A la mort de son oncle, elle quitte l’hôpital pour aider à la direction de l’entreprise pour seconder son père. Elle est restée dans l’entreprise jusqu’à sa fermeture en 1978. Elle a ensuite passé le reste de sa carrière jusqu’à sa retraite comme directrice d’une maison médicalisée de personnes âgées sur la ville de Brest. Depuis elle vit à Redon, dans la maison de son enfance.

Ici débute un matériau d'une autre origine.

Lemma c2_check_holds params pfs : check_c2_diversity params pfs = true <-> c2_holds params pfs.
Proof.
  unfold check_c2_diversity, c2_holds. rewrite c2_check_loop_spec. simpl.
  assert (forall j vs, Forall2 (fun pf v => pf !! j = Some v) pfs vs -> axis_features j pfs = vs) as Hvs.
  { intros j vs. induction 1 as [|pf v pfs' vs Hv _ IH]; [done|]. unfold axis_features in *. cbn [omap list_omap].
    by rewrite Hv, IH. }
  split; intros H j radius Hj; specialize (H j radius Hj).
  - destruct H as [Hall Hq]. destruct (Forall2_choose (fun pf v => pf !! j = Some v) pfs) as [vs Hf].
    { intros pf Hpf. rewrite Forall_forall in Hall. by apply Hall. }
    exists vs. split; [done|]. rewrite (Hvs j vs Hf) in Hq.
    by rewrite (proj2 (balls_are_distinct_count vs (Z.to_nat radius) 0)) in Hq.
  - destruct H as (vs & Hf & Hq). split.
    + clear -Hf. induction Hf; constructor; [by eexists|done].
    + rewrite (Hvs j vs Hf). by rewrite (proj2 (balls_are_distinct_count vs (Z.to_nat radius) 0)).
Qed.

Lemma c3_check_holds params reps :
  Forall (fun r => is_nan r = false) reps ->
  exists b, check_c3_reputation params reps = Ok b /\ (b = true <-> c3_holds params reps).
Proof.
  intros Hn. unfold check_c3_reputation, c3_holds.
  assert (exists m, min_reputation_of reps = Ok m /\
    (f64_ltb m (r_min params) = false <-> forall r, r ∈ match reps with [] => [f64_zero] | _ => reps end -> f64_ltb r (r_min params) = false))
    as (m & -> & Hm).
  { destruct reps as [|r rs]; [exists f64_zero; split; [done|]; split; [by intros ? r ->%list_elem_of_singleton|intros H; apply H; left]|].
    apply Forall_cons in Hn as [Hr Hn]. destruct (min_loop_ok r rs Hr Hn) as (m & Hm & Hin & Hle).
    exists m. split; [done|]. split; [|intros H; by apply H]. intros Hm' x Hx.
    destruct (f64_ltb x (r_min params)) eqn:E; [|done]. rewrite <-Hm'. symmetry.
    apply (f64_leb_ltb_trans _ x); [by apply Hle|done]. }
  simpl. destruct (f64_ltb m (r_min params)) eqn:E.
  - exists false. split; [done|]. split; [done|]. intros [H _]. apply Hm in H. done.
  - eexists. split; [done|]. rewrite negb_true_iff. split; [intros; split; [by apply Hm|done]|by intros [_ ?]].
Qed.

Section decided.
Context (powi : f64 -> Z -> f64) (params : AdicParams).

Lemma score_loop_total add_term p idx rho message pfs total :
  features_ok p message pfs -> exists s, score_loop powi params add_term idx rho message pfs total = Ok s.
Proof.
  intros [Hm Hp]. revert idx total; induction rho as [|r rho IH]; intros idx total; simpl; [by eexists|].
  destruct (AdicFeatures_get_axis (features message) (Z.of_nat idx)) as [ph|] eqn:E; [|apply IH].
  rewrite (min_term_loop_eq _ _ p) by (done || by eapply get_axis_ok). simpl. apply IH.
Qed.

(** The terms are not negative, so adding a zero term or none makes no difference. *)
Lemma scores_agree p idx rho message pfs total :
  powers_nonneg powi -> 0 < pr_p params ->
  features_ok p message pfs -> is_nan total = false -> f64_sign total = false ->
  score_loop powi params add_finite_term idx rho message pfs total = score_loop powi params add_term_or_zero idx rho message pfs total.
Proof.
  intros Hpow Hp0 [Hm Hp]. revert idx total; induction rho as [|r rho IH]; intros idx total Hn Hs; simpl; [done|].
  destruct (AdicFeatures_get_axis (features message) (Z.of_nat idx)) as [ph|] eqn:E; [|by apply IH].
  rewrite (min_term_loop_eq _ _ p) by (done || by eapply get_axis_ok). simpl.
  set (m := foldl _ _ _). assert (is_nan m = false /\ f64_sign m = false) as [Hmn Hms].
  { subst m. destruct (min_fold_case f64_infinity (parent_term powi params r (qp_digits ph) <$> axis_features idx pfs)) as [->|Hin];
      [done|]. apply list_elem_of_fmap in Hin as (ph' & -> & _). by apply Hpow. }
  assert (add_finite_term total m = add_term_or_zero total m) as ->.
  { unfold add_finite_term, add_term_or_zero. destruct (f64_eqb m f64_infinity); simpl; [|done].
    rewrite f64_add_zero; [done|]. by intros ->. }
  unfold add_term_or_zero. set (t := if f64_eqb _ _ then _ else _).
  assert (is_nan t = false /\ f64_sign t = false) as [Htn Hts] by (subst t; by case_match).
  destruct (f64_add_nonneg total t) as [? ?]; [done..|]. by apply IH.
Qed.
End decided.

(** C6: A message with vectors of one prime and parents whose reputations are numbers is always decided,
    without a panic, with any [powi] that makes no power of a positive integer negative or [NaN]: it is an error exactly when the number of parents is not d + 1, and
    otherwise admissible exactly when its score reaches d, every axis has parents in q balls at
    least, no parent's reputation is below the minimum and their sum is not either.  The checker
    with the ultrametric validator and the one without decide alike, with the same score. *)
Theorem admission_decided powi params p message pfs reps :
  powers_nonneg powi -> 0 < pr_p params -> features_ok p message pfs -> Forall (fun r => is_nan r = false) reps ->
  check_message powi params true message pfs reps = check_message powi params false message pfs reps /\
  match check_message powi params true message pfs reps with
  | Ok r => Z.of_nat (length (parents message)) = to_u32 (pr_d params + 1) /\
      (is_admissible r = true <->
       f64_geb (score r) (f64_of_Z (pr_d params)) = true /\ c2_holds params pfs /\ c3_holds params reps)
  | Err _ => Z.of_nat (length (parents message)) <> to_u32 (pr_d params + 1)
  | Panic => False
  end.
Proof.
  intros Hpow Hp0 Hf Hn. unfold check_message. destruct (negb _) eqn:E; [zbool; done|]. zbool.
  unfold compute_security_score, compute_admissibility_score.
  rewrite (scores_agree powi params p 0 _ _ _ _ Hpow Hp0 Hf) by done.
  destruct (score_loop_total powi params add_term_or_zero p 0 (pr_rho params) message pfs f64_zero Hf) as [s ->]. simpl.
  unfold verify_c2_diversity. rewrite (c2_loops_agree params 0 (pr_rho params) pfs []).
  fold (check_c2_diversity params pfs). destruct (c3_check_holds params reps Hn) as (b & -> & Hb). simpl.
  split; [done|]. split; [done|]. rewrite !andb_true_iff, Hb, c2_check_holds. tauto.
Qed.

(** ** The default parameters admit nothing *)

Definition f64_third : f64 := f64_lit 1 3.
Definition f64_ninth : f64 := f64_lit 1 9.

(** What an axis can add to the score: nothing, for want of the message's or of the parents'
    vectors, or one of three powers of 3. *)
Definition contributions : list (option f64) :=
  [None; Some f64_infinity; Some (f64_of_Z 1); Some f64_third; Some f64_ninth].

Definition add_contribution (add_term : f64 -> f64 -> f64) (total : f64) (c : option f64) : f64 :=
  match c with None => total | Some m => add_term total m end.

Definition reaches_three (add_term : f64 -> f64 -> f64) (a b c : option f64) : bool :=
  f64_geb (add_contribution add_term (add_contribution add_term (add_contribution add_term f64_zero a) b) c) (f64_of_Z 3).

(** Three axes reach the score 3 only if each contributes 1. *)
Lemma only_ones_reach_three :
  forallb (fun a => forallb (fun b => forallb (fun c =>
    implb (reaches_three add_finite_term a b c || reaches_three add_term_or_zero a b c)
      (bool_decide (a = Some (f64_of_Z 1)))) contributions) contributions) contributions = true.
Proof. vm_compute. reflexivity. Qed.

Section default_params.
Context (powi : f64 -> Z -> f64).
Context (Hpow0 : powi (f64_of_Z 3) 0 = f64_of_Z 1).
Context (Hpow1 : powi (f64_of_Z 3) (-1) = f64_third).
Context (Hpow2 : powi (f64_of_Z 3) (-2) = f64_ninth).

(** Vectors of prime 3 with the digits that the default radii look at. *)
Definition vector_fits (v : QpDigits) : Prop :=
  qp_p v = 3 /\ (2 <= length (digits v))%nat /\ Z.of_nat (length (digits v)) < 2 ^ 31.

Lemma fits_short v : vector_fits v -> short v.
Proof. intros (_ & _ & H). unfold short. uint_unfold. lia. Qed.

Lemma parent_term_value radius x y :
  vector_fits x -> vector_fits y -> 1 <= radius <= 2 ->
  let t := parent_term powi params_default radius x y in
  t ∈ [f64_of_Z 1; f64_third; f64_ninth] /\
  (t = f64_of_Z 1 -> forall m, (m < Z.to_nat radius)%nat -> digit_at x m = digit_at y m).
Proof.
  intros (_ & Hx1 & Hx2) (_ & Hy1 & Hy2) Hr. unfold parent_term, axis_term. change (pr_p params_default) with 3.
  set (fd := first_diff x y 0 (max_digits x y)).
  assert (Z.of_nat fd < 2 ^ 31) as Hfd.
  { destruct (first_diff_spec x y 0 (max_digits x y) fd eq_refl) as [? _]. unfold max_digits in *. lia. }
  assert (Z.max (to_i32 (to_i32 radius - to_i32 (Z.of_nat fd))) 0 = Z.max (radius - Z.of_nat fd) 0) as ->
    by (rewrite (to_i32_small radius), (to_i32_small (Z.of_nat fd)) by lia; by rewrite to_i32_small by lia).
  assert (Z.max (radius - Z.of_nat fd) 0 = 0 /\ radius <= Z.of_nat fd \/
    Z.max (radius - Z.of_nat fd) 0 = 1 \/ Z.max (radius - Z.of_nat fd) 0 = 2) as [[-> Hle]|[-> | ->]] by lia.
  - change (- 0) with 0. rewrite Hpow0. split; [left|]. intros _.
    apply (first_diff_ge x y (max_digits x y)); [unfold max_digits; lia|]. fold fd. lia.
  - change (Z.opp 1) with (-1). rewrite Hpow1. split; [right; left|]. intros H. vm_compute in H. discriminate H.
  - change (Z.opp 2) with (-2). rewrite Hpow2. split; [do 2 right; left|]. intros H. vm_compute in H. discriminate H.
Qed.

Definition contribution (idx : nat) (radius : Z) (message : AdicMessage) (pfs : list (list QpDigits)) : option f64 :=
  (fun ph => foldl (fun m t => if f64_ltb t m then t else m) f64_infinity
    (parent_term powi params_default radius (qp_digits ph) <$> axis_features idx pfs)) <$>
  AdicFeatures_get_axis (features message) (Z.of_nat idx).

Lemma score_loop_contributions add_term idx rho message pfs total :
  features_ok 3 message pfs ->
  score_loop powi params_default add_term idx rho message pfs total =
    Ok (foldl (add_contribution add_term) total (imap (fun j r => contribution (idx + j) r message pfs) rho)).
Proof.
  intros Hf. pose proof Hf as [Hm Hp]. revert idx total; induction rho as [|r rho IH]; intros idx total; [done|].
  cbn [score_loop imap foldl]. rewrite Nat.add_0_r.
  assert (imap ((fun j r0 => contribution (idx + j) r0 message pfs) ∘ S) rho = imap (fun j r0 => contribution (S idx + j) r0 message pfs) rho) as ->
    by (apply imap_ext; intros j x _; simpl; by rewrite Nat.add_succ_r).
  destruct (AdicFeatures_get_axis (features message) (Z.of_nat idx)) as [ph|] eqn:E.
  - rewrite (min_term_loop_eq _ _ 3); [|by eapply get_axis_ok|exact Hp]. cbn [result_bind]. rewrite IH.
    unfold contribution at 2. by rewrite E.
  - rewrite IH. unfold contribution at 2. by rewrite E.
Qed.

Lemma min_fold_le acc ts :
  is_nan acc = false -> Forall (fun t => is_nan t = false) ts ->
  let m := foldl (fun m t => if f64_ltb t m then t else m) acc ts in
  f64_leb m acc = true /\ Forall (fun t => f64_leb m t = true) ts.
Proof.
  revert acc; induction ts as [|t ts IH]; intros acc Ha Hts; simpl; [split; [by apply f64_leb_refl|done]|].
  apply Forall_cons in Hts as [Ht Hts].
  destruct (IH (if f64_ltb t acc then t else acc)) as [H1 H2]; [by case_match|done|].
  rewrite f64_ltb_leb in * by done. destruct (f64_leb acc t) eqn:E; simpl in *.
  - split; [done|]. constructor; [|done]. by apply (f64_leb_trans _ acc).
  - split; [|by constructor]. apply (f64_leb_trans _ t); [done..|]. by apply f64_leb_total.
Qed.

Souvenirs de Paulette , 94 ans, habitante de Redon depuis sa naissance :
« Mon père était l’aîné d’une famille de 7 enfants. Mon grand-père était couvreur de son état et il est parti à la guerre en 1914, alors qu’il avait déjà 4 enfants. Quand il a été tué en 1915, sa femme, ma grand-mère était enceinte. Elle a accouché de deux jumeaux en 1916. C’était la misère. Elle ne possédait qu’une vache, qu’elle menait sur les herbes des chemins pour la nourrir, et sa maison du Val. Les aînés ont été placés très jeunes. Toute la ville a aidé ma grand-mère à élever ses jumeaux. Mon père avait 17 ans en 1918, il était parti comme commis dans un moulin. Toute la famille du moulin a été prise par la grippe espagnole, le maître, la maîtresse, la grand-mère et les deux filles, sauf mon père. Il m’a raconté: «le docteur m’ a dit: tu te lèves le matin, tu bois du vin chaud dans lequel tu tremperas du pain avant de faire quoique ce soit d’autre.» Il a soigné toute la famille. La grand-mère n’a pas survécu.»
Paulette a été couturière toute sa vie à Redon et résume ainsi sa vie: «S’entraider. Vivre tout simplement parce qu’il le faut bien. »
Vivre le Covid 19 à Redon en 2020 en se souvenant du courage de Renée,
décédée depuis deux ans, redonnaise depuis sa retraite. Confinée elle aussi à 16 ans, elle a vécu cachée six mois à Paris dans une cave avec son frère parce qu’elle était juive. Elle a gardé dans ses affaires, jusqu’à la fin, l’étoile jaune que son père lui avait interdit de coudre sur ses vêtements. Son père n’a pu échapper à la Shoah et est mort à Auschwitz.
Elle a raconté un jour qu'avec sa mère et son frère, ils ont voulu aller passer des vacances en Bavière juste après la guerre. Elle expliquait combien leur pension de famille bavaroise était triste et s'étonnait encore du geste incroyable de sa mère qui s'était levée dans la salle de restauration, s'était mise au piano et joué du Beethoven pour redonner le sourire à tous ceux qui étaient présents.
Renée a eu une très belle vie, difficile souvent. Enseignante à la retraite elle s'est occupée jusqu'à la fin d'enfants en les aidant pour leurs devoirs au Centre Social et a animé le Club de l'Amitié des personnes âgées de son quartier.
Vivre le Covid 19 à Redon en 2020
En écoutant La Tendresse: Symphonie confinée, https://youtu.be/rEjvRktXe
d’après une chanson de Bourvil.
Monsieur Bourvil est né en Juillet 1917. Il n’a pas connu son père car ce dernier est décédé de la grippe espagnole en 1918.